Hmmmm. I just read this over, and it looks to me like my most pressing symptoms are head-related -- the feeling like I might explode if I lean too far forward, being so unbalanced, vision, confusion, various cranial nerve problems, etc. Migraines too. I also have a venous angioma and seizures. Maybe a simple head transplant would do it.
drbart wrote:drsclafani wrote:how can i explain these abrupt changes.? we can all guess cant we. perhaps myelin transmission needs certain amount of blood flow,oxygen pressure reduction, cleansing for improved function. Your guess is as good as mine at this point. Like i keep saying we are just beginning an age of discovery.
do you see a pattern that would lead you to expectations about abrupt improvements? the easy things to imagine would be type of MS, length of disease, etc.
i'm wondering though about the importance of "little veins", ones that MR can't images at 1.2mm and you can't get at with a catheter.
is there enough of a pattern of brain/spinal lesions that would lead you to expect things more specific than spinal -> azygos?
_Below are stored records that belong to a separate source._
Lemma well_separated_map (s : pystr) :
  well_separated s -> well_separated (map g s).
Proof.
  intros (Hhd & Hn & Hl1 & Hl2).
  assert (last_char (map g s) = option_map g (last_char s)) as Hl.
  { unfold last_char. rewrite <- map_rev. destruct (rev s); reflexivity. }
  split; [|split; [|split]].
  - destruct s as [|a s]; [discriminate|]. simpl in *. intros H.
    injection H as H. apply (proj1 (g_slash _)) in H. congruence.
  - rewrite no_dot_slash_map. exact Hn.
  - rewrite Hl. destruct (last_char s); simpl; [|discriminate].
    intros H. injection H as H. apply (proj1 (g_slash _)) in H. congruence.
  - rewrite Hl. destruct (last_char s); simpl; [|discriminate].
    intros H. injection H as H. apply (proj1 (g_dot _)) in H. congruence.
Qed.

End CharMap.

Lemma re_unsafe_d_keeps_separators :
  (forall c, (if re_unsafe_d c then c_under else c) = c_slash <-> c = c_slash)
  /\ (forall c, (if re_unsafe_d c then c_under else c) = c_dot <-> c = c_dot).
Proof.
  split; intros c; split; intros H.
  - destruct (re_unsafe_d c); [discriminate|exact H].
  - subst c. reflexivity.
  - destruct (re_unsafe_d c); [discriminate|exact H].
  - subst c. reflexivity.
Qed.

Lemma re_unsafe_f_no_slash (s : pystr) :
  ~ In c_slash (re_sub_class re_unsafe_f c_under s).
Proof.
  unfold re_sub_class. intros Hin. apply in_map_iff in Hin as [c [Hc _]].
  destruct (re_unsafe_f c) eqn:E; [discriminate|].
  subst c. discriminate.
Qed.

(** C9: whenever [safe_chars_only] returns (for any transliteration
    function and either value of [file]), its result passes
    [safe_filename]: every segment is non-empty and has its trailing
    periods stripped, and the character substitution never creates a '/'
    or a '.'. *)
Theorem safe_chars_only_safe (unidecode : pystr -> pystr) (text : pystr)
    (file : bool) (r : pystr) :
  text <> [] ->
  safe_chars_only unidecode text file = inr r -> safe_filename r = true.
Proof.
  intros _. unfold safe_chars_only.
  destruct (py_assert (nonempty text)); cbn [bind_exc]; [discriminate|].
  set (f := fun x => fat_safe (replace [c_slash] [c_under] (unidecode x))).
  destruct (mapM_exc f _) as [e|parts] eqn:Hm; cbn [bind_exc];
    [discriminate|].
  apply (mapM_exc_forall f seg_ok) in Hm as [HF HL].
  2: { intros x w Hx. apply fat_safe_ok in Hx as (Hne & Hl & Hin).
       split; [exact Hne|split; [|exact Hl]].
       intros Hs. apply Hin in Hs. apply replace_slash_no_slash in Hs.
       exact Hs. }
  assert (parts <> []) as Hpne.
  { intros ->. simpl in HL. symmetry in HL. apply length_zero_iff_nil in HL.
    revert HL. apply split_on_nonempty. }
  pose proof (join_well_separated parts Hpne HF) as HW.
  destruct (py_assert (nonempty (if file then _ else _))); cbn [bind_exc];
    [discriminate|].
  intros H. injection H as <-. destruct file.
  - apply safe_filename_no_slash, re_unsafe_f_no_slash.
  - apply safe_filename_well_separated. unfold re_sub_class.
    destruct re_unsafe_d_keeps_separators as [H1 H2].
    apply well_separated_map; assumption.
Qed.

Lemma safe_chars_only_safe_witness :
  safe_chars_only (fun s => s) (lit "A/B.../C") false = inr (lit "A/B/C") /\
  safe_filename (lit "A/B/C") = true.
Proof.
  split; [reflexivity|].
  apply (safe_chars_only_safe (fun s => s) (lit "A/B.../C") false).
  - discriminate.
  - reflexivity.
Defined.

Example ex_filter1 : filter_file (lit "a/b/song.flac") true = true. Proof. reflexivity. Qed.
Example ex_filter2 : filter_file (lit "a/cover.jpg") true = false. Proof. reflexivity. Qed.
Example ex_filter3 : filter_file (lit "a/cover.jpg") false = true. Proof. reflexivity. Qed.
Example ex_round1 : st_mtime (round_mtime {| st_atime := 0; st_mtime := 3 |}) = 4%Q. Proof. reflexivity. Qed.
Example ex_round2 : st_mtime (round_mtime {| st_atime := 0; st_mtime := 7#2 |}) = 4%Q. Proof. reflexivity. Qed.

(* ------------------------------------------------------------------ *)
(** ** filter_file *)

(** For a base name with a '.', the filter agrees with the description. *)
Lemma filter_file_dotted (name : pystr) (no_extra : bool) :
  in_chars (basename name) c_dot = true ->
  filter_file name no_extra = spec_filter_file name no_extra.
Proof.
  intros H. unfold filter_file, spec_filter_file, spec_extension.
  rewrite H. destruct (mem _ extensions); [reflexivity|].
  simpl. destruct (negb no_extra && mem (basename name) extra); reflexivity.
Qed.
the correlation between CCSVI and MS seems so high, that it might be the people who don't see dramatic changes are the most interesting cases. they may have just as serious an issue with blockage, but at a finer grain.
Cece wrote:how about this: are you planning on directly measuring oxygenation levels? Or has Dr. Zamboni done this?
Here is what I'm finding:Intravascular Jugular Bulb Venous Oxygen Saturation
Another method of measuring cerebral oxygenation, jugular venous oxygen saturation (SjO2) monitoring, has been used since the 1980s. Considerable research has been conducted with the SjO2 monitoring system. Monitoring of SjO2 involves use of a fiber-optic catheter, typically 5.5 french in size, placed retrograde in one of the internal jugular (IJ) veins (Fig. 5). It is tunneled up the IJ vein against blood flow toward the brain. The catheter is placed so the tip of the catheter is level with the mastoid air cells or approximately at the jugular bulb of the IJ vein (Coplin et al., 1998; Feldman & Robertson, 1997). The fiber-optic catheter measures the oxygen saturation of hemoglobin as it exits the cerebral circulation in the IJ vein and provides a continuous reading of venous oxygen saturation.
The SjO2 monitoring approach has been fairly well studied. The normal range of SjO2, confirmed in a study of healthy young men, is 55%-71% (Feldman & Robertson, 1997). Most users establish the normal SjO2 range at 55%-75%. Lower SjO2 is a cause for concern; a value below 55% reflects a state of ischemia in which oxygen delivery is compromised or oxygen consumption exceeds the supply of oxygen delivered to the brain. The low state must be treated promptly to avoid poor outcome (Nemani & Manley, 2004)
Part of the theory is that reflux is causing low oxygenation, but if this can be quantified, I would consider that powerful evidence. I am thinking measurements pre- and post-ballooning.